§ **Aim of the exercise**: Bring together copies of the lines in the data below that contain the word "else".

Collected data

(** Encode at most [count] frames, the first of them the input frame [k], from the offset [off]
    of the output, as long as ten bytes are left; the sizes of the frames written. *)
Fixpoint encodeFrames (e : E) (pcm bits : list Z) (k off elen : Z) (count : nat) : res (E * list Z * list Z) :=
  match count with
  | O => Ok (e, bits, [])
  | S count =>
    if elen <? off + 10 then Ok (e, bits, [])
    else
      let* (e, bits, sz) := encodeFrame e pcm (80 * k) bits off in
      let* (e, bits, sizes) := encodeFrames e pcm bits (k + 1) (off + sz) elen count in
      Ok (e, bits, sz :: sizes)
  end.

(** Once the loop has failed it does nothing. *)
Lemma encodeLoop_failed pcm elen count i s : es_failed s = true →
  forN count i 1 s (λ _ s, encodeStep pcm elen s) = Ok s.
Proof.
  intros Hs. revert i. induction count as [|count IH]; intros i; cbn [forN]; [done|].
  unfold encodeStep at 1. rewrite Hs. cbn [bind]. apply IH.
Qed.
(** C40: the comfort noise generator is total: for every gain, seed and past excitation it returns
    an excitation of the same size, whatever the sign of the discriminant of the gain equation. *)
Theorem computeComfortNoise_total gain seed e : arr i16r 234 e →
  ∃ e' seed', computeComfortNoiseExcitationVector gain seed e L_PAST_EXCITATION = Ok (e', seed') ∧
    arr i16r 234 e' ∧ u16r seed'.
Proof.
  intros He. cut (safe (computeComfortNoiseExcitationVector gain seed e L_PAST_EXCITATION)
    (λ '(e', s), arr i16r 234 e' ∧ u16r s)).
  { intros W. destruct (proj1 (safe_ok _ _) W) as ([e' s] & E & He' & Hs').
    exists e', s. exact (conj E (conj He' Hs')). }
  by apply wp_computeComfortNoise.
Qed.

(** The reflection coefficients of an RFC 3389 payload: adding 127 where the RFC subtracts it
    is harmless by wrap-around for the indices 1 to 254 (the result is four units off
    258 (N - 127)), and turns the index 0 from about -1 to about +1. *)
Theorem rfc3389_reflection N : 0 ≤ N ≤ 254 →
  reflectionCoefficients [0; N] 2 =
  Ok (i16 (258 * (N - 127) - 4) :: replicate 9 0) ∧
  (1 ≤ N → i16 (258 * (N - 127) - 4) = 258 * (N - 127) - 4) ∧
  reflectionCoefficients [0; 0] 2 = Ok (32766 :: replicate 9 0).
Proof.
  intros HN. split; [|split; [|reflexivity]].
  - exhaust 8%nat 0 255 (λ N, match reflectionCoefficients [0; N] 2 with
      | Ok l => bool_decide (l = i16 (258 * (N - 127) - 4) :: replicate 9 0)
      | _ => false end || (254 <? N)) N as H.
    destruct (reflectionCoefficients [0; N] 2) as [l|]; [|lia].
    apply orb_true_iff in H as [H|H]; [|lia]. apply bool_decide_eq_true in H. by subst l.
  - intros H1. apply i16_id. unfold rng. lia.
Qed.

(** The noise level of an RFC 3389 payload is lost when it is loud: the logarithm overflows 16
    bits, and every level byte from 0 to 41 gives the smallest gain of the codebook, while the
    byte 42, a softer noise, gives a gain 700 times larger. *)
Theorem rfc3389_loud_noise_lost level : 0 ≤ level ≤ 41 →
  rfc3389Gain level = Ok 2 ∧ ld SIDGainCodebook 0 = Ok 2 ∧ rfc3389Gain 42 = Ok 1448.
Proof.
  intros Hl. exhaust 6%nat 0 42 (λ l, (41 <? l) || match rfc3389Gain l with Ok g => g =? 2 | _ => false end) level as H.
  split; [|split; reflexivity]. destruct (rfc3389Gain level) as [g|]; [f_equal; lia|lia].
Qed.

(** ** Evaluations *)

(** A new channel decodes a frame of ten bytes to 80 samples. *)
Definition firstFrame (bits : list Z) : res (list Z) :=
  let* (_, d) := initBcg729DecoderChannel (Heap 0 []) true true in
  let* (_, signal) := bcg729Decoder (dec_context d) (zeros 15) (Some bits) 10 0 0 0 (zeros 80) 0 in
  Ok signal.

Lemma firstFrame_runs :
  match firstFrame [120; 82; 145; 33; 7; 18; 250; 90; 12; 77] with
  | Ok s => (length s =? 80)%nat && existsb (λ v, negb (v =? 0)) s
  | Err _ => false
  end = true.
Proof. vm_compute. reflexivity. Qed.

Lemma bcg729Decoder_safe_witness : ∃ c, Dec.wf c ∧
  wp only_div (bcg729Decoder c (zeros 15) (Some (replicate 10 171)) 10 0 0 0 (zeros 160) 80)
    (λ '(c', signal'), Dec.wf c' ∧ arr i16r 160 signal').
Proof.
  destruct (initBcg729DecoderChannel_run (Heap 0 [])) as (c & _ & Hc). exists c. split; [exact Hc|].
  apply (bcg729Decoder_safe c (zeros 15) (Some (replicate 10 171)) 10 0 0 0 160 (zeros 160) 80);
    [exact Hc|by apply arr_zeros| |by apply arr_zeros|lia|lia].
  left. split; [reflexivity|]. split; [|done]. split; [reflexivity|]. apply Forall_replicate. unfold rng. lia.
Defined.

Lemma reachable_wf_witness :
  ∃ c h', initBcg729DecoderChannel (Heap 3 []) true true = Ok (h', DecoderChannel 3 (Some 4) c) ∧ Dec.wf c.
Proof.
  destruct (initBcg729DecoderChannel_run (Heap 3 [])) as (c & Hrun & _).
  exists c. eexists. split; [exact Hrun|]. exact (reachable_wf _ (reachable_init _ _ _ Hrun)).
Defined.

Definition someParameters : list Z := [1; 100; 17; 30; 201; 1; 8000; 9; 5; 13; 21; 4097; 3; 6; 11].

Lemma someParameters_ok : params_ok someParameters.
Proof. unfold params_ok, field_widths, someParameters. repeat constructor; vm_compute; intuition discriminate. Qed.

Lemma unpack_pack_witness :
  (let* bits := parametersArray2BitStream someParameters (zeros 10) in parametersBitStream2Array bits (zeros 15)) =
  Ok someParameters.
Proof. apply (unpack_pack someParameters (zeros 10) (zeros 15)); [exact someParameters_ok|reflexivity|reflexivity]. Defined.

Lemma pack_unpack_witness :
  (let* p := parametersBitStream2Array (replicate 10 201) (zeros 15) in parametersArray2BitStream p (zeros 10)) =
  Ok (replicate 10 201).
Proof.
  apply (pack_unpack (replicate 10 201) (zeros 15) (zeros 10)); [|by apply arr_zeros|reflexivity].
  split; [reflexivity|]. apply Forall_replicate. unfold rng. lia.
Defined.

Lemma SID_fields_roundtrip_witness :
  ∃ b0 b1, CNGparametersArray2BitStream [1; 29; 13; 17] [0; 0] = Ok [b0; b1] ∧
    0 ≤ b0 < 256 ∧ 0 ≤ b1 < 256 ∧ sidFields b0 b1 = (1, 29, 13, 17).
Proof. apply (SID_fields_roundtrip 1 29 13 17); lia. Defined.

Lemma computeParity_flip_witness :
  ∃ b, computeParity 173 = Ok b ∧ rng 0 1 b ∧ computeParity (Z.lxor 173 (2 ^ 5)) = Ok (if 5 <? 2 then b else 1 - b).
Proof. apply (computeParity_flip 173 5); lia. Defined.

Lemma stabiliseqLSF_stable_witness :
  ∃ y, stabiliseqLSF [5; 4000; 3990; 7000; 9000; 12000; 15000; 15100; 25600; 26000] = Ok y ∧ arr i16r 10 y ∧
    qLSF_MIN ≤ y !!! 0%nat ∧ y !!! 9%nat ≤ qLSF_MAX ∧
    (∀ i, (i < 8)%nat → MIN_qLSF_DISTANCE ≤ y !!! S i - y !!! i) ∧
    (y !!! 9%nat < qLSF_MAX → MIN_qLSF_DISTANCE ≤ y !!! 9%nat - y !!! 8%nat).
Proof.
  apply (stabiliseqLSF_stable [5; 4000; 3990; 7000; 9000; 12000; 15000; 15100; 25600; 26000]).
  apply arr_rng_by. reflexivity.
Defined.

Lemma decodePitchDelay_spec_witness :
  ∃ t f, decodePitchDelay 60 0 100 0 0 60 = (t, t, f) ∧ 19 ≤ t ≤ 143 ∧ -1 ≤ f ≤ 1 ∧
    (if 100 <? 197 then 3 * t + f = 100 + 58 else t = 100 - 112 ∧ f = 0).
Proof. apply (decodePitchDelay_spec 60 100 0 0 60); lia. Defined.

Lemma decodeFixedCodeVector_energy_witness :
  ∃ w, decodeFixedCodeVector 11 5000 25 9000 (zeros 40) = Ok w ∧ arr i16r 40 w ∧
    sumsq w ≤ MAXINT32 ∧ fixedCodebookEnergy w = Ok (sumsq w).
Proof.
  apply (decodeFixedCodeVector_energy 11 5000 25 9000 (zeros 40)); [by apply arr_zeros|lia|].
  unfold BOUNDED_PITCH_GAIN_MIN, BOUNDED_PITCH_GAIN_MAX. lia.
Defined.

§ **Response box**:
    else
  ∃ b, computeParity 173 = Ok b ∧ rng 0 1 b ∧ computeParity (Z.lxor 173 (2 ^ 5)) = Ok (if 5 <? 2 then b else 1 - b).
    (if 100 <? 197 then 3 * t + f = 100 + 58 else t = 100 - 112 ∧ f = 0).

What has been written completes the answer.